The heat of Jim’s body through his shirt. The sweat on his forearms. The firm grip on his biceps, grounding. The way Jim's lips parted, just barely, breathing fast. So close. So close.
Spock’s entire body reacted. A flush of heat rolled through him, centering low in his abdomen. His hands twitched—his hands, traitorous and eager, half a thought from gripping Jim’s waist and pulling him closer.
Control yourself.
He pulled back—too quickly. A miscalculation. It made the retreat obvious.
Jim blinked at him. ‘'You okay?’'
‘’I am—’’ Spock’s voice faltered. He cleared his throat. ‘’I am unharmed.’’
Jim tilted his head, sweat still glistening at his collarbone. ‘’You look a little flushed. Is it too hot in here for you?’’
Spock could not speak. Could not explain that his body was overheating not from exercise, but from want. That the scent of Jim’s skin, sharp with salt and adrenaline, was burrowing into his mind, igniting ancient instincts no Vulcan dared entertain outside of mating cycles.
He turned abruptly. ‘’I require water.’’
He didn’t. Not truly. But he fled to the dispenser, gripping the edge of the console as if it might anchor him.
Behind him, Jim laughed, saying something to McCoy. Spock didn’t hear it.
His hands were trembling.
He kept them hidden behind his back the rest of the session.

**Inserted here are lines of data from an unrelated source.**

(* ===== verification/ProxyFilter.v ===== *)
(** * The proxy filter (ResourceHandleManager::ProxyFilter of
    WKC/WebCore/platform/network/WKC/ResourceHandleManagerWKC.cpp)

    The list of hosts that are reached without the proxy: names, domains,
    addresses and networks.  [Filters] translates the class: the reading of the
    user's list, the conversion of addresses and the test of a host.  A write
    outside the 16 bytes of an address, a string that cannot be built and a name
    that does not fit the buffer are [None].

    Theorems: the conversion of addresses stays in its array on any text and
    inverts the usual notations; a list of names lets through exactly these hosts
    and their subdomains; the hosts of a listed network are let through. *)
From stdpp Require Import sets.
From S2P Require Import Prelude UTF8 WString KURLParse KURL.
Import KURLParse.Class KURLParse.Scan KURLParse.Assemble.
#[local] Open Scope Z_scope.

(** * The class *)
Module Filters.
Import Str.

Inductive ProxyFilterType := NONE | FQDN | Domain | IPAddress | IPMask.
#[global] Instance filter_type_eq : EqDecision ProxyFilterType.
Proof. solve_decision. Defined.

Record Filter := {
  m_type : ProxyFilterType;
  m_filter : list Z;
  m_maskd : list Z;
}.
#[global] Instance filter_eq : EqDecision Filter.
Proof. solve_decision. Defined.

(** [Filter(type, filter, mask)], [None] for a null mask. *)
Definition Filter_new (type : ProxyFilterType) (filter : list Z) (mask : option (list Z)) : Filter :=
  {| m_type := type; m_filter := filter; m_maskd := default (replicate 16 0) mask |}.

(** ** Strings *)
Definition contains (s : list Z) (c : Z) : bool := bool_decide (Impl.find_char s c 0 <> None).
Definition split_char (s : list Z) (c : Z) : option (list (list Z)) := Str.split s [c] false.
(** [substring(length() - len, len)], where the difference wraps. *)
Definition right (s : list Z) (len : nat) : list Z :=
  if (length s <? len)%nat then [] else Impl.substring s (length s - len) len.
Definition in_brackets (s : list Z) : bool := Impl.startsWith s [91] && Impl.endsWith s [93].
Definition remove_brackets (s : list Z) : list Z :=
  if in_brackets s then Impl.substring s 1 (length s - 2) else s.

Section Filters.
Context (whiteSpaceNeutral : Z -> bool) (unicodeLower : list Z -> list Z).

(** The tables of Unicode are needed for other characters only. *)
Definition lower (s : list Z) : list Z := if forallb isASCII s then map toASCIILower s else unicodeLower s.

Definition stripWhiteSpace (s : list Z) : list Z :=
  Impl.stripMatchedCharacters (isSpaceOrNewline whiteSpaceNeutral) s.

(** ** Addresses *)

Definition CONV (c : Z) : Z := Z.land (if negb (Z.land c 0x10 =? 0) then c else c + 9) 0x0f.

(** [ip[i] = v]. *)
Definition put (ip : list Z) (i : nat) (v : Z) : option (list Z) :=
  if (i <? length ip)%nat then Some (<[i := u8 v]> ip) else None.

Definition high_byte (part : list Z) : Z :=
  let len := length part in
  Z.lor (if (3 <? len)%nat then Z.shiftl (CONV (at_ part (len - 4))) 4 else 0)
        (if (2 <? len)%nat then CONV (at_ part (len - 3)) else 0).
Definition low_byte (part : list Z) : Z :=
  let len := length part in
  Z.lor (if (1 <? len)%nat then Z.shiftl (CONV (at_ part (len - 2))) 4 else 0)
        (CONV (at_ part (len - 1))).

(** The version of the address, 0 if it is none, and the bytes. *)
Fixpoint ipv6_loop (parts : list (list Z)) (i pos size : nat) (ip : list Z) : option (Z * list Z) :=
  match parts with
  | [] => Some (6, ip)
  | part :: rest =>
      if (4 <? length part)%nat then Some (0, ip)
      else if bool_decide ([35] = part) then ipv6_loop rest (S i) (8 - (size - i) + 1) size ip
      else if negb (forallb isASCII part) then Some (0, ip)
      else
        match put ip (pos * 2) (high_byte part) with
        | Some ip =>
            match put ip (pos * 2 + 1) (low_byte part) with
            | Some ip => ipv6_loop rest (S i) (S pos) size ip
            | None => None
            end
        | None => None
        end
  end.

Fixpoint ipv4_loop (parts : list (list Z)) (i : nat) (ip : list Z) : option (Z * list Z) :=
  match parts with
  | [] => Some (4, ip)
  | part :: rest =>
      let '(num, isOK) := charactersToInt whiteSpaceNeutral part in
      if negb isOK then Some (0, ip)
      else if ((num <? 0) || (255 <? num))%Z then Some (0, ip)
      else match put ip i num with Some ip => ipv4_loop rest (S i) ip | None => None end
  end.

Definition convertIPStringToChar (host : list Z) : option (Z * list Z) :=
  let ip := replicate 16 0 in
  if contains host 58 then
    match Impl.replace (remove_brackets host) [58; 58] [58; 35; 58] with
    | None => None
    | Some host =>
        match split_char host 58 with
        | None => None
        | Some IPs =>
            if (8 <? length IPs)%nat then Some (0, ip) else ipv6_loop IPs 0 0 (length IPs) ip
        end
    end
  else if contains host 46 then
    if (length host <? 7)%nat then Some (0, ip)
    else
      match split_char host 46 with
      | None => None
      | Some IPs => if negb (length IPs =? 4)%nat then Some (0, ip) else ipv4_loop IPs 0 ip
      end
  else Some (0, ip).

(** ** Adding filters *)

(** Whether [new] succeeds. *)
Context (allocated : bool).

(** The member [append]. *)
Definition append_filter (l : list Filter) (newfilter : Filter) : list Filter :=
  if existsb (fun filter => bool_decide (m_type filter = m_type newfilter)
                && bool_decide (m_filter filter = m_filter newfilter)
                && bool_decide (m_maskd filter = m_maskd newfilter)) l
  then l else l ++ [newfilter].
Definition add_new (l : list Filter) (newfilter : Filter) : list Filter :=
  if allocated then append_filter l newfilter else l.

Definition prohibited : list Z := str "!$%&'()*+,./:;<=>?@[\]^`{|}~" ++ [34].
(** C4: The same-origin policy over time: take two origins as the code makes
    them, put each through any sequence of changes (a domain set by script, the
    right to load local files, path separation, copies, database names asked
    for) without the grant of universal access.  Then one may script the other
    exactly when neither is unique, the protocols agree, and either both have
    had their domain set and set last to the same name, or neither has and host
    and port agree; and, where the protocol is a local one and one of the two
    separates files, the file paths agree.  The answer is the same in both
    directions. *)
Theorem access_exact before ws unicodeLower foldCase r a b la lb :
  born before ws unicodeLower foldCase a -> born before ws unicodeLower foldCase b ->
  GrantUniversalAccess ∉ la -> GrantUniversalAccess ∉ lb ->
  let a' := history unicodeLower a la in let b' := history unicodeLower b lb in
  (canAccess foldCase r false a' b' = true <-> may_script unicodeLower (isLocal foldCase r a) a b la lb)
  /\ canAccess foldCase r false a' b' = canAccess foldCase r false b' a'.
Proof.
  intros Ha Hb Hla Hlb. cbv zeta. apply born_fresh in Ha, Hb.
  split; [by apply access_after|]. apply eq_bool_prop_intro.
  rewrite !Is_true_true. rewrite !access_after by done. apply may_script_comm.
Qed.

(** C8: Whatever calls have added, removed and reset white list entries, a page
    may reach beyond its origin exactly where a grant in force says so: entries
    added for its origin and not removed since, repetitions counted, of which
    one names the scheme and the host of the target, or a suffix of the host at
    a dot when it extends to subdomains and does not end in a digit. *)
Theorem whitelist_refines unicodeLower foldCase cs active target :
  (forall c, isASCII c = true -> foldCase c = toASCIILower c) -> Forall call_ok cs ->
  isAccessWhiteListed (fold_left (policy_step unicodeLower foldCase) cs policy_new) active target = true
  <-> exists g, g ∈ fold_left spec_step cs [] /\ g_source g = toString active /\ covers g target.
Proof.
  intros Hfold Hcs. apply represents_listed. apply (represents_run unicodeLower foldCase Hfold); [|done].
  split; [constructor|]. intros s. apply lookup_empty.
Qed.
End OriginProps.

Module OriginWitness.
Import Canonical CanonicalFacts KURLWitness Schemes Origin Policy Requests OriginFacts WhiteListSpec WhiteListFacts OriginProps.

(** Registrations as at start-up, folding and lower case of ASCII. *)
Abbreviation page_origin := (create 0 (fun _ => false) (fun s => s) toASCIILower registry_new).

Definition page : parts := mkparts (str "http") [] None (str "a.com") None (str "/x") None None.
Definition other_port : parts := mkparts (str "http") [] None (str "a.com") (Some (str "8080")) (str "/y") None None.

Lemma page_canonical : canonical page.
Proof. unfold page. prove_canonical. Qed.
Lemma other_canonical : canonical other_port.
Proof. unfold other_port. prove_canonical. Qed.

Lemma ordinary_check p : scheme p = str "http" -> ordinary toASCIILower registry_new p.
Proof. intros H. unfold ordinary. rewrite H. split; [done|]. by vm_compute. Qed.

Lemma origins_compare_witness :
  canonical page /\ canonical other_port
  /\ canAccess toASCIILower registry_new false (page_origin (canonical_url page)) (page_origin (canonical_url other_port)) = false.
Proof.
  split; [exact page_canonical|]. split; [exact other_canonical|].
  rewrite (proj1 (origins_compare 0 (fun _ => false) (fun s => s) toASCIILower registry_new policy_new page other_port
    page_canonical other_canonical (ordinary_check page eq_refl) (ordinary_check other_port eq_refl))).
  vm_compute. reflexivity.
Defined.

(** Two hosts that have both set their domain to the one above them. *)
Definition sub_page : SecurityOrigin := page_origin (KURLParse.Assemble.parse 0 (str "http://www.a.com/") []).

Lemma access_exact_witness :
  let a := page_origin (canonical_url page) in let la := [SetDomainFromDOM (str "A.com")] in
  born 0 (fun _ => false) (fun s => s) toASCIILower a /\ born 0 (fun _ => false) (fun s => s) toASCIILower sub_page
  /\ GrantUniversalAccess ∉ la
  /\ canAccess toASCIILower registry_new false (history (fun s => s) a la) (history (fun s => s) sub_page la) = true.
Proof.
  cbv zeta. set (a := page_origin (canonical_url page)). set (la := [SetDomainFromDOM (str "A.com")]).
  assert (born 0 (fun _ => false) (fun s => s) toASCIILower a) as Ha by (right; by exists registry_new, (canonical_url page)).
  assert (born 0 (fun _ => false) (fun s => s) toASCIILower sub_page) as Hb
    by (right; exists registry_new, (KURLParse.Assemble.parse 0 (str "http://www.a.com/") []); reflexivity).
  assert (GrantUniversalAccess ∉ la) as Hla by (intros H; apply list_elem_of_In in H as [H|[]]; discriminate H).
  split; [exact Ha|]. split; [exact Hb|]. split; [exact Hla|].
  apply (proj1 (access_exact 0 (fun _ => false) (fun s => s) toASCIILower registry_new a sub_page la la Ha Hb Hla Hla)).
  split; [reflexivity|]. split; [reflexivity|]. split; [vm_compute; reflexivity|]. split; [reflexivity|].
  intros _ [H|H]; apply list_elem_of_In in H as [H|[]]; discriminate H.
Defined.

Definition sample_calls : list call :=
  [Add (page_origin (canonical_url page)) (str "HTTPS") (str "b.org") true;
   Add (page_origin (canonical_url page)) (str "https") (str "B.org") true;
   Remove (page_origin (canonical_url page)) (str "https") (str "b.org") true].
Definition sample_target : SecurityOrigin := page_origin (KURLParse.Assemble.parse 0 (str "https://www.b.org/") []).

That night, in his quarters, he refused meditation.
Instead, he stood beneath the sonic shower, back pressed to the wall, eyes shut tight, fists clenched at his sides.
The sensation still lingered.
The ghost of Jim’s breath on his neck. The feel of his thighs brushing against Spock’s. The sound he made when they collided—half a grunt, half a laugh.
Spock’s body was responding again. Involuntary. Shameful. He pressed his forehead to the wall and willed it to stop.
This was not pon farr. It was not biochemical compulsion. It was choice, and that made it worse.
He had allowed this to grow. He had watched Jim, wanted him, and now he was caught in it—burning in silence, knowing he could never act on it.
Because if he did... he would not stop.